_Data for review_

- - - - - - -

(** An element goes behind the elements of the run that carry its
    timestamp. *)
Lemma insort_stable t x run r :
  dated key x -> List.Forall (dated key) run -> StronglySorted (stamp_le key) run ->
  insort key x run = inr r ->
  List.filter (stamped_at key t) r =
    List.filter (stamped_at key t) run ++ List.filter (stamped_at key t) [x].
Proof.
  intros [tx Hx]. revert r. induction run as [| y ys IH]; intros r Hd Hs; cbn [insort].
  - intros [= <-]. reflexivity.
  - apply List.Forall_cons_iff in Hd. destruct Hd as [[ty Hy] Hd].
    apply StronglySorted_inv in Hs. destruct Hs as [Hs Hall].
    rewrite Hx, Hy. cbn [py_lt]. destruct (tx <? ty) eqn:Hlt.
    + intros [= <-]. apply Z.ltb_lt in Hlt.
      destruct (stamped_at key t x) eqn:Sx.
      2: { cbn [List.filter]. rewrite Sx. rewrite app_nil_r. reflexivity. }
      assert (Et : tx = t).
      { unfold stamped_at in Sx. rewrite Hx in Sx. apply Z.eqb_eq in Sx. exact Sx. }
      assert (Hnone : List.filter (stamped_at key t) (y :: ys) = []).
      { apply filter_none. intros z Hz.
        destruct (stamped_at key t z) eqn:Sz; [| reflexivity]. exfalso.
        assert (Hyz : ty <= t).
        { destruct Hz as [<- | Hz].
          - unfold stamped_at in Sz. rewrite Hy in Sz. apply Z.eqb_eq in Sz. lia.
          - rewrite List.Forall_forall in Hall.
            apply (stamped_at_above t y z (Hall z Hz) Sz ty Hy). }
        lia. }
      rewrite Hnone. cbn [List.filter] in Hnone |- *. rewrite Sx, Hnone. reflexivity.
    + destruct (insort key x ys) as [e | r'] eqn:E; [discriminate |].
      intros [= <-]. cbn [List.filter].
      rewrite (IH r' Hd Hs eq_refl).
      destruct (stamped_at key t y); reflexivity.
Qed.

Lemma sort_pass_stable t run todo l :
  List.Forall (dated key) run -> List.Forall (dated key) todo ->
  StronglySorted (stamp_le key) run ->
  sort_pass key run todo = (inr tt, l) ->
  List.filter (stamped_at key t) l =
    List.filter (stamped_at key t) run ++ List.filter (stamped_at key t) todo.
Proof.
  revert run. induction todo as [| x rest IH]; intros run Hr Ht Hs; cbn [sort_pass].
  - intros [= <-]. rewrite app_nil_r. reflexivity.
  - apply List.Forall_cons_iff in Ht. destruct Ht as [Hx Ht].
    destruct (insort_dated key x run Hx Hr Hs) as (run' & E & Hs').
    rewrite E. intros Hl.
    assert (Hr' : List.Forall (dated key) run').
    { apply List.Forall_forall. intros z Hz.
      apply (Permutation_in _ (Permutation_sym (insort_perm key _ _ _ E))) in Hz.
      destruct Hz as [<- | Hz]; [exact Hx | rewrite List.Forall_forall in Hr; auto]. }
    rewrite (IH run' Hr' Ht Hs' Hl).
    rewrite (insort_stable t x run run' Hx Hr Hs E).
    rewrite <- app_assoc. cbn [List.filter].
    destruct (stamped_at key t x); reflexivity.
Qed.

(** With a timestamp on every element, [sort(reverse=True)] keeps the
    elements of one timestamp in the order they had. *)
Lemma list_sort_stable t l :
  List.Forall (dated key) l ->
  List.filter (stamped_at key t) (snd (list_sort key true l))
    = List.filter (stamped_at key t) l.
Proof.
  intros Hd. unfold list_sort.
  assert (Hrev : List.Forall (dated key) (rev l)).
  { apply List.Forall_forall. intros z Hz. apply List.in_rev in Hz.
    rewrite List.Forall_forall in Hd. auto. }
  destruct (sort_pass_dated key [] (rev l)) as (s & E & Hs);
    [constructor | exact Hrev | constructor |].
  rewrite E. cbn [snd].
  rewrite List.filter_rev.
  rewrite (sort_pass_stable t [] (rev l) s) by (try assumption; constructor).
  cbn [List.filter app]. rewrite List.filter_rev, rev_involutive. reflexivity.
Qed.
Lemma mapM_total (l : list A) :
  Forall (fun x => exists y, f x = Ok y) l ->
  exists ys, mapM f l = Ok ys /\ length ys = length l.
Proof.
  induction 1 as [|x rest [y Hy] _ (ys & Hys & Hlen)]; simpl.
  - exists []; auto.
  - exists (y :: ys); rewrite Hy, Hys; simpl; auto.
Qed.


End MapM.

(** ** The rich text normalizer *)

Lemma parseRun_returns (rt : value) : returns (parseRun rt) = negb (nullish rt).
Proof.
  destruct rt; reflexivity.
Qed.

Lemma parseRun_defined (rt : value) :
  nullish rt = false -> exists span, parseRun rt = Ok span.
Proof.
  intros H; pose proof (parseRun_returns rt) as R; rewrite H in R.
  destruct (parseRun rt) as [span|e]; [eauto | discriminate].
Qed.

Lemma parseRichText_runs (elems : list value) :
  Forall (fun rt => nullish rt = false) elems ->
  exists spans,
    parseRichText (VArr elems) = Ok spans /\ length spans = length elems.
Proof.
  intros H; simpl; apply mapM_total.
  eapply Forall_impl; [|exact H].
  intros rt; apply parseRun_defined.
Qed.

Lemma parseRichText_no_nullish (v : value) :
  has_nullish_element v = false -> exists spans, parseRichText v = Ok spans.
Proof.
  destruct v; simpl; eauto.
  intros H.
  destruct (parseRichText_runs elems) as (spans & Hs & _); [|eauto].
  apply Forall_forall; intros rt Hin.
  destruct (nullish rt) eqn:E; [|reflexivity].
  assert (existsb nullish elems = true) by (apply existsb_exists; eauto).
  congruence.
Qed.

- - - - - - -

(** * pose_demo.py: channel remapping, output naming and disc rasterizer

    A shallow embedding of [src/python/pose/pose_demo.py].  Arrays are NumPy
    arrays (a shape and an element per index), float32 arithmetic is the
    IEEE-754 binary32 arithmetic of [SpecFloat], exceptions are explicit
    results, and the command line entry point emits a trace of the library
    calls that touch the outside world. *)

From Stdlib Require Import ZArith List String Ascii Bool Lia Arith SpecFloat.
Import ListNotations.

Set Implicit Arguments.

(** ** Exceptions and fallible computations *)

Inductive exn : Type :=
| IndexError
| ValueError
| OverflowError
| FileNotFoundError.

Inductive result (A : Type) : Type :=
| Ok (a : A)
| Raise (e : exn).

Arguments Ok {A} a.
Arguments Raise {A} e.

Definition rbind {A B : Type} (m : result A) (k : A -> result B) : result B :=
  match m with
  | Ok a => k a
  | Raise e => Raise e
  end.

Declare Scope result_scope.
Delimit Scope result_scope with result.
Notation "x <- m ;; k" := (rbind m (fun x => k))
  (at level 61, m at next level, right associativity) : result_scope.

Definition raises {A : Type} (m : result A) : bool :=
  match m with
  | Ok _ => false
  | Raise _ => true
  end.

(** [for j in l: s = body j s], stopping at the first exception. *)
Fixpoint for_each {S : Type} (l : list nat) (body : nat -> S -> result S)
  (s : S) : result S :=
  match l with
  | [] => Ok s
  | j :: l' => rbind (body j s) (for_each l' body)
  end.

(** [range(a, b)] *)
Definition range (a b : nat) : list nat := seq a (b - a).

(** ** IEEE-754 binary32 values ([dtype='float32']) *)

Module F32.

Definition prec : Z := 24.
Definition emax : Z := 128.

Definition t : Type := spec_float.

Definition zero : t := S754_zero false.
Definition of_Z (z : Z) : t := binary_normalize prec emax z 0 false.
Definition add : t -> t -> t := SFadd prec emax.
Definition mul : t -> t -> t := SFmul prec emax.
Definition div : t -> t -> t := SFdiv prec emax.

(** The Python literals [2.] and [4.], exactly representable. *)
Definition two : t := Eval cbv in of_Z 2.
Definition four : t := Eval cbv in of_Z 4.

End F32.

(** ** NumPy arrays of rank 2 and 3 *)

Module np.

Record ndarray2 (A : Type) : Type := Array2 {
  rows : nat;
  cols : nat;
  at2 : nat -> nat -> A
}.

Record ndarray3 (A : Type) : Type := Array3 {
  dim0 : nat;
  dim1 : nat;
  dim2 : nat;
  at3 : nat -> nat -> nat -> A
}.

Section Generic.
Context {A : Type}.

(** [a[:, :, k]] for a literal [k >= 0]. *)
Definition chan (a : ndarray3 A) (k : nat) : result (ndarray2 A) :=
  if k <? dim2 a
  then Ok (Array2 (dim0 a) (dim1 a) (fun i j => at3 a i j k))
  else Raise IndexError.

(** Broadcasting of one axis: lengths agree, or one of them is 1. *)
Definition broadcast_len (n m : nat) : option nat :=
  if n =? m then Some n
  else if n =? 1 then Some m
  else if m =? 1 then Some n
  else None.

- - - - - - -

_Directions for this task_
Your answer should consist of the lines from the line with "timestamp. *)" to the line with "List.Forall (dated key) run -> List.Forall" above, repeated exactly, both ends included.

_Written answer_
    timestamp. *)
Lemma insort_stable t x run r :
  dated key x -> List.Forall (dated key) run -> StronglySorted (stamp_le key) run ->
  insort key x run = inr r ->
  List.filter (stamped_at key t) r =
    List.filter (stamped_at key t) run ++ List.filter (stamped_at key t) [x].
Proof.
  intros [tx Hx]. revert r. induction run as [| y ys IH]; intros r Hd Hs; cbn [insort].
  - intros [= <-]. reflexivity.
  - apply List.Forall_cons_iff in Hd. destruct Hd as [[ty Hy] Hd].
    apply StronglySorted_inv in Hs. destruct Hs as [Hs Hall].
    rewrite Hx, Hy. cbn [py_lt]. destruct (tx <? ty) eqn:Hlt.
    + intros [= <-]. apply Z.ltb_lt in Hlt.
      destruct (stamped_at key t x) eqn:Sx.
      2: { cbn [List.filter]. rewrite Sx. rewrite app_nil_r. reflexivity. }
      assert (Et : tx = t).
      { unfold stamped_at in Sx. rewrite Hx in Sx. apply Z.eqb_eq in Sx. exact Sx. }
      assert (Hnone : List.filter (stamped_at key t) (y :: ys) = []).
      { apply filter_none. intros z Hz.
        destruct (stamped_at key t z) eqn:Sz; [| reflexivity]. exfalso.
        assert (Hyz : ty <= t).
        { destruct Hz as [<- | Hz].
          - unfold stamped_at in Sz. rewrite Hy in Sz. apply Z.eqb_eq in Sz. lia.
          - rewrite List.Forall_forall in Hall.
            apply (stamped_at_above t y z (Hall z Hz) Sz ty Hy). }
        lia. }
      rewrite Hnone. cbn [List.filter] in Hnone |- *. rewrite Sx, Hnone. reflexivity.
    + destruct (insort key x ys) as [e | r'] eqn:E; [discriminate |].
      intros [= <-]. cbn [List.filter].
      rewrite (IH r' Hd Hs eq_refl).
      destruct (stamped_at key t y); reflexivity.
Qed.

Lemma sort_pass_stable t run todo l :
  List.Forall (dated key) run -> List.Forall (dated key) todo ->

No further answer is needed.